What A Difference A Day Makes
Autumn 1997
Why I am a Vegetarian
Those of us born in Britain in 1939 have a dietary
advantage over succeeding generations. We were fed, unless living on a farm,
with only wartime rations, which by today's standards might be thought
unhealthily meagre. On Saturdays, when we stocked up for the week, my mother
blended the butter, the margarine and the top of the milk into a spreading
paste which only lasted till Thursday. Then it was dry bread until the
following weekend. Similarly with meat. We managed a roast on Saturday
lunch; which was served cold on Sunday after morning church, then ran out in
a shepherd's pie on Mondays.
Perhaps that's why, post-war, I never developed a taste
for steaks, chops or fish. Or was it rather a distaste for the slaughter of
baa-lambs, Moo-cows, bunny-rabbits, quack-ducks and chuckey hens? Dead flesh
only ever seemed really appetising when it was disguised by mincing or
hidden by pastry or batter.

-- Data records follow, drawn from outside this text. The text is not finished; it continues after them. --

Lemma add_release_membership_spec id e i r db u db' :
  without id e db -> rel e = Some (i, r) -> yields (add_release_membership id i r) db u db' -> consistent db'.
Proof.
  intros (Hc & He & Hf) Hr H. unfold add_release_membership, updated_or in H. runs. rewrite He in *.
  rewrite in_release_rel, bool_decide_eq_true_2 in * by done.
  destruct (upserted _ _ _) as [row|] eqn:Eu; cbn in *; simplify_eq.
  rewrite (Hf (i, r)) in Eu. eapply upserted_spec in Eu; [| |done|by rewrite lookup_delete_eq].
  - rewrite insert_delete_id in Eu by (eapply members_in; [done|by rewrite in_release_rel; apply bool_decide_eq_true_2]).
    split; [by destruct Hc|]. intros k. cbn. destruct (decide (k = (i, r))) as [->|Hne]; [by rewrite lookup_insert_eq|].
    rewrite lookup_insert_ne by done. rewrite (Hf k). unfold members at 2; cbn. rewrite delete_id; [done|].
    eapply members_out; [done|]. rewrite in_release_rel. apply bool_decide_eq_false_2. congruence.
  - etransitivity; [apply delete_subseteq|apply members_sub].
Qed.

Lemma apply_release_delta_spec id m a release db b db' :
  assigned id m a db -> (match m with Mapping.Matched r => Some r | _ => None end) = release ->
  yields (apply_release_delta id a release) db b db' -> consistent db'.
Proof.
  intros (e1 & e & Hb & Hi & <- & Hrel) Hm H.
  assert (Hre : rel e = (fun r => (GroupingAssignment.issue_id a, r)) <$> release).
  { unfold rel. rewrite Hi. cbn. unfold Event.release_id. rewrite <-Hm. by destruct (Event.mapping e). }
  clear Hm. assert (Hadd : forall db u db', without id e db -> yields (match release with
              | Some r => add_release_membership id (GroupingAssignment.issue_id a) r | None => mret () end) db u db' -> consistent db').
  { intros d v d' Hw Hy. destruct release as [r|]; [by eapply add_release_membership_spec|].
    runs. by eapply without_consistent. }
  unfold apply_release_delta in H. destruct (GroupingAssignment.first_assignment a) eqn:Ea; cbn [negb andb] in H.
  - runs. eapply Hadd; [|done]. apply (behind_without id e1) in Hb; [|done].
    destruct (GroupingAssignment.previous_release_id a); cbn iota in *; by runs.
  - destruct Hrel as (Hr1 & Hp & Hat).
    destruct (decide (GroupingAssignment.previous_release_id a = release)) as [Heq|Hne].
    + rewrite bool_decide_eq_true_2 in H by done. apply yields_ret in H as [_ ->].
      eapply behind_consistent; [done| |done]. by rewrite Hr1, Hre, Heq.
    + rewrite bool_decide_eq_false_2 in H by done. apply yields_bind in H as (v & d & H1 & H).
      apply yields_bind in H as (w & d2 & H2 & H3). apply yields_ret in H3 as [_ ->]. eapply (Hadd d); [|done].
      destruct (GroupingAssignment.previous_release_id a) as [p|].
      * eapply remove_release_membership_spec; [done|done| |done|done|done]. rewrite Hre. destruct release; cbn; congruence.
      * apply yields_ret in H1 as [-> ->]. by eapply behind_without.
Qed.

I preferred corned beef, sardines or salmon
scraped out of their cans and mashed into sandwiches with no signs of their
living shape left.
Then came the day that made the crucial difference. I
looked down from my terrace hanging over the Thames one morning. It was low
tide and there, stranded on the pebbles, was a four-legged corpse -
hairless, white and bloated. Was it a calf or a sheep or a goat or a dog? I
stared at it until the tide rose and washed it away. For 24 hours I was off
my food. When I started eating again, I couldn't face meat - fresh or
tinned.
Overnight I was vegetarian and I have been for 15 years
or more. I've seen the pictures of factory farming and followed the politics
of mad cow disease and felt effortlessly superior. Yet it's not reason or
conscience that keeps me off meat and fowl (and these days fish, too) -just
a memory of that unidentifiable, decomposing body on the beach.